* TRY IT *
Return exactly the span of lines in the following data that opens with the line containing "gestures sent so" and closes with the line containing "From Stdlib Require Import ZArith Floats.". Include nothing else.

* SUPPLIED RECORDS *
(** * tpswipe: the gesture detector of [tpswipe.go]

    A shallow embedding of the finger tracker ([Finger]), the geometry helpers
    ([calculateDistance], [calculateCircumference]) and the event handler
    ([EventHandler]) of the touchpad gesture daemon, followed by the properties
    of the detector.

    Modelling conventions.
    - Go's [int] is the 64-bit two's complement integer of the amd64 target:
      a [Z] with the wrap-around of each addition, subtraction and negation
      written out ([wrap64]).  The value of an input event is an [int32].
    - [float64] is the kernel's binary64 ([PrimFloat]); [math.Sqrt] is the
      correctly rounded square root, [math.Pow(v, 2)] the correctly rounded
      product [v * v] (what the routine of the [math] package computes for a
      finite [v]).  [math.Atan] is a parameter of the embedding.
    - [time.Now()] reads a monotonic clock.  The clock is an oracle
      [clock : nat -> Z] (nanoseconds); the k-th reading the program makes
      returns [clock k], and a computation carries the number of readings
      made so far.
    - A Go run-time panic (index out of range) is the outcome [Panic].
    - Sending on the channel [handler.Gestures] appends to the list of the
      gestures sent so far; the goroutine that receives them, the lookup of
      the command and its execution are outside the embedding. *)

From Stdlib Require Import ZArith Floats.
From stdpp Require Import base decidable option list vector gmap strings
  pretty.

Open Scope Z_scope.

(** ** Machine integers *)

Definition wrap64 (z : Z) : Z := (z + 2 ^ 63) mod 2 ^ 64 - 2 ^ 63.

Definition int64 (z : Z) : Prop := - 2 ^ 63 <= z < 2 ^ 63.
Definition int32 (z : Z) : Prop := - 2 ^ 31 <= z < 2 ^ 31.

Definition add64 (a b : Z) : Z := wrap64 (a + b).
Definition sub64 (a b : Z) : Z := wrap64 (a - b).
Definition neg64 (a : Z) : Z := wrap64 (- a).

(** ** float64 *)

(** [float64(z)]: the binary64 nearest to the integer [z] (ties to even). *)
Definition float64_of_int (z : Z) : float :=
  SF2Prim (binary_normalize prec emax z 0 false).

(** [int(f)]: truncation toward zero.  For a value that does not fit (or a
    NaN) the amd64 conversion instruction yields the smallest integer. *)
Definition int_of_float64 (f : float) : Z :=
  match Prim2SF f with
  | S754_zero _ => 0
  | S754_finite s m e =>
      let a := match e with
               | Z0 => Zpos m
               | Zpos p => Z.shiftl (Zpos m) (Zpos p)
               | Zneg p => Z.shiftr (Zpos m) (Zpos p)
               end in
      let v := if s then - a else a in
      if (- 2 ^ 63 <=? v) && (v <? 2 ^ 63) then v else - 2 ^ 63
  | S754_infinity _ | S754_nan => - 2 ^ 63
  end.

(** [math.Pi], and [math.Pi / 2] (a constant expression, rounded once). *)
Definition Pi : float := 0x1.921fb54442d18p+1%float.
Definition Pi_2 : float := 0x1.921fb54442d18p+0%float.

(** ** Time *)

(** A [time.Time] is either the zero value of the type (the handler and its
    fingers start with it) or a reading of the monotonic clock. *)
Inductive Time : Type :=
  | zeroTime
  | at_ns (ns : Z).

Definition maxDuration : Z := 2 ^ 63 - 1.
Definition minDuration : Z := - 2 ^ 63.
Definition Millisecond : Z := 1000000.

(** [now.Sub(t)]: the difference in nanoseconds, saturated to the range of a
    [time.Duration]; from the zero time to any present instant it is
    [maxDuration]. *)
Definition elapsed (now : Z) (t : Time) : Z :=
  match t with
  | zeroTime => maxDuration
  | at_ns n => Z.max minDuration (Z.min maxDuration (now - n))
  end.

(** ** Gestures *)

Inductive gestureType : Type :=
  | UNKNOWN
  | SWIPE_UP
  | SWIPE_DOWN
  | SWIPE_LEFT
  | SWIPE_RIGHT
  | PINCH
  | SPREAD.

#[global] Instance gestureType_eq_dec : EqDecision gestureType.
Proof. solve_decision. Defined.

Definition DIST_SWIPE : Z := 1100.
Definition DIST_OTHER : Z := 500.
Definition CHECK_DELAY : Z := 50.

Record Gesture : Type := mkGesture {
  GestureType : gestureType;
  FingerCount : Z }.

(** ** Outcomes and the monad of the handler's code *)

Inductive outcome (A : Type) : Type :=
  | Done (a : A)
  | Panic.
Arguments Done {A} a.
Arguments Panic {A}.

(** ** Helper functions *)

(** Calculate distance between two points *)
Definition calculateDistance (x0 y0 x y : Z) : Z :=
  let fx := float64_of_int (sub64 x x0) in
  let fy := float64_of_int (sub64 y y0) in
  int_of_float64 (PrimFloat.sqrt (fx * fx + fy * fy)).

(** The loop of [calculateCircumference]: [total] and [p0] are the loop's
    variables. *)
Fixpoint circumferenceLoop (points : list (Z * Z)) (total : Z) (p0 : Z * Z)
  : Z * (Z * Z) :=
  match points with
  | [] => (total, p0)
  | p :: rest =>
      circumferenceLoop rest
        (add64 total (calculateDistance (fst p0) (snd p0) (fst p) (snd p))) p
  end.

(** Calculate the circumference around the points *)
Definition calculateCircumference (points : list (Z * Z)) : outcome Z :=
  if Z.of_nat (length points) =? 2 then
    match points !! 0%nat, points !! 1%nat with
    | Some pa, Some pb =>
        Done (calculateDistance (fst pa) (snd pa) (fst pb) (snd pb))
    | _, _ => Panic
    end
  else
    match points !! 0%nat with
    | None => Panic
    | Some first =>
        let '(total, p0) := circumferenceLoop points 0 first in
        Done (add64 total
                (calculateDistance (fst first) (snd first) (fst p0) (snd p0)))
    end.

(** ** The code's monad: a state, the clock, and panics

    A computation of type [Go S A] runs on a state [S] (a finger or the
    handler) with [k], the number of clock readings made so far; it ends in a
    panic or returns a value, the new state and the new count. *)

Definition Go (S A : Type) : Type := S -> nat -> outcome (A * S * nat).

Definition ret {S A} (a : A) : Go S A := fun s k => Done (a, s, k).

Definition bind {S A B} (m : Go S A) (f : A -> Go S B) : Go S B :=
  fun s k =>
    match m s k with
    | Done (a, s', k') => f a s' k'
    | Panic => Panic
    end.

Definition get {S} : Go S S := fun s k => Done (s, s, k).
Definition gets {S A} (f : S -> A) : Go S A := fun s k => Done (f s, s, k).
Definition modify {S} (f : S -> S) : Go S unit := fun s k => Done (tt, f s, k).
Definition panic {S A} : Go S A := fun _ _ => Panic.

Declare Scope go_scope.
Delimit Scope go_scope with go.
Notation "'let*' x ':=' m 'in' f" := (bind m (fun x => f))
  (at level 10, x name, m at level 100, f at level 200) : go_scope.
Notation "m ';;' f" := (bind m (fun _ => f))
  (at level 100, f at level 200, right associativity) : go_scope.

(** ** Finger struct *)

Record Finger : Type := mkFinger {
  (* The first x and y position that is reported after the finger touches
     the pad or after the finger has been reset *)
  FirstX : Z;
  FirstY : Z;
  (* The last x and y position that is reported while the finger is
     touching the pad *)
  LastX : Z;
  LastY : Z;
  (* If the position has been set after the first touch or reset *)
  HasPositionX : bool;
  HasPositionY : bool;
  (* If this finger is currently touching the pad *)
  IsActive : bool;
  (* The time since the first touch or reset *)
  ActivationTime : Time }.

Definition set_FirstX (v : Z) (f : Finger) : Finger :=
  mkFinger v (FirstY f) (LastX f) (LastY f) (HasPositionX f) (HasPositionY f)
    (IsActive f) (ActivationTime f).
Definition set_FirstY (v : Z) (f : Finger) : Finger :=
  mkFinger (FirstX f) v (LastX f) (LastY f) (HasPositionX f) (HasPositionY f)
    (IsActive f) (ActivationTime f).
Definition set_LastX (v : Z) (f : Finger) : Finger :=
  mkFinger (FirstX f) (FirstY f) v (LastY f) (HasPositionX f) (HasPositionY f)
    (IsActive f) (ActivationTime f).
Definition set_LastY (v : Z) (f : Finger) : Finger :=
  mkFinger (FirstX f) (FirstY f) (LastX f) v (HasPositionX f) (HasPositionY f)
    (IsActive f) (ActivationTime f).
Definition set_HasPositionX (v : bool) (f : Finger) : Finger :=
  mkFinger (FirstX f) (FirstY f) (LastX f) (LastY f) v (HasPositionY f)
    (IsActive f) (ActivationTime f).
Definition set_HasPositionY (v : bool) (f : Finger) : Finger :=
  mkFinger (FirstX f) (FirstY f) (LastX f) (LastY f) (HasPositionX f) v
    (IsActive f) (ActivationTime f).
Definition set_IsActive (v : bool) (f : Finger) : Finger :=
  mkFinger (FirstX f) (FirstY f) (LastX f) (LastY f) (HasPositionX f)
    (HasPositionY f) v (ActivationTime f).
Definition set_ActivationTime (v : Time) (f : Finger) : Finger :=
  mkFinger (FirstX f) (FirstY f) (LastX f) (LastY f) (HasPositionX f)
    (HasPositionY f) (IsActive f) v.

(** The zero value of the struct. *)
Definition zeroFinger : Finger := mkFinger 0 0 0 0 false false false zeroTime.

(** Set the current x position of the finger *)
Definition setPositionX (x : Z) (finger : Finger) : Finger :=
  let finger :=
    if negb (HasPositionX finger)
    then set_HasPositionX true (set_FirstX x finger)
    else finger in
  set_LastX x finger.

(** Set the current y position of the finger *)
Definition setPositionY (y : Z) (finger : Finger) : Finger :=
  let finger :=
    if negb (HasPositionY finger)
    then set_HasPositionY true (set_FirstY y finger)
    else finger in
  set_LastY y finger.

(** If the position of the finger has been set after the first touch or since
    the last reset *)
Definition hasPosition (finger : Finger) : bool :=
  HasPositionX finger && HasPositionY finger.

(** The distance the finger has moved relative to the first position of the
    finger since the first touch or reset *)
Definition getDistance (finger : Finger) : Z :=
  if negb (hasPosition finger) then 0
  else calculateDistance (LastX finger) (LastY finger)
         (FirstX finger) (FirstY finger).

* TASK RESULT *
      gestures sent so far; the goroutine that receives them, the lookup of
      the command and its execution are outside the embedding. *)

From Stdlib Require Import ZArith Floats.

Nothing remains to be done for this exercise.